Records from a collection
——————

(** The loop of [have_same_length] over the sequences from [i] on. *)
Lemma have_same_length_loop_spec (len : Z) (s : CStringFeatures) (n i : nat) :
  has_subsets s = false -> preprocess_on_get s = false ->
  (i + n = length (features s))%nat ->
  have_same_length_loop len (Z.of_nat i) n s
  = Val (bool_decide (Forall (fun v => vlen v = len) (drop i (features s)))) s.
Proof.
  intros Hs Hpre. revert i. induction n as [|n IH]; intros i Hi.
  - cbn [have_same_length_loop]. rewrite drop_ge by lia.
    rewrite bool_decide_eq_true_2 by constructor. reflexivity.
  - cbn [have_same_length_loop].
    destruct (lookup_lt_is_Some_2 (features s) i) as [v Hv]; [lia|].
    rewrite (bind_Val _ _ _ _ _ (get_vector_length_at s (Z.of_nat i) v Hpre
               ltac:(rewrite (get_num_vectors_no_subset s Hs); lia)
               ltac:(rewrite (subset_idx_conversion_none s _ Hs), Nat2Z.id;
                     exact Hv))).
    rewrite (drop_S _ _ _ Hv).
    case_bool_decide as Hne.
    + rewrite bool_decide_eq_false_2; [reflexivity|].
      intros H. apply Forall_cons in H as [H _]. done.
    + replace (Z.of_nat i + 1) with (Z.of_nat (S i)) by lia.
      rewrite IH by lia. f_equal. apply bool_decide_ext.
      rewrite Forall_cons. split; [intros; split; [lia|done]|intros [_ ?]; done].
Qed.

——————

● Work instruction
Return all of the entries exactly as they were supplied.

● Answer to the problem
(** The loop of [have_same_length] over the sequences from [i] on. *)
Lemma have_same_length_loop_spec (len : Z) (s : CStringFeatures) (n i : nat) :
  has_subsets s = false -> preprocess_on_get s = false ->
  (i + n = length (features s))%nat ->
  have_same_length_loop len (Z.of_nat i) n s
  = Val (bool_decide (Forall (fun v => vlen v = len) (drop i (features s)))) s.
Proof.
  intros Hs Hpre. revert i. induction n as [|n IH]; intros i Hi.
  - cbn [have_same_length_loop]. rewrite drop_ge by lia.
    rewrite bool_decide_eq_true_2 by constructor. reflexivity.
  - cbn [have_same_length_loop].
    destruct (lookup_lt_is_Some_2 (features s) i) as [v Hv]; [lia|].
    rewrite (bind_Val _ _ _ _ _ (get_vector_length_at s (Z.of_nat i) v Hpre
               ltac:(rewrite (get_num_vectors_no_subset s Hs); lia)
               ltac:(rewrite (subset_idx_conversion_none s _ Hs), Nat2Z.id;
                     exact Hv))).
    rewrite (drop_S _ _ _ Hv).
    case_bool_decide as Hne.
    + rewrite bool_decide_eq_false_2; [reflexivity|].
      intros H. apply Forall_cons in H as [H _]. done.
    + replace (Z.of_nat i + 1) with (Z.of_nat (S i)) by lia.
      rewrite IH by lia. f_equal. apply bool_decide_ext.
      rewrite Forall_cons. split; [intros; split; [lia|done]|intros [_ ?]; done].
Qed.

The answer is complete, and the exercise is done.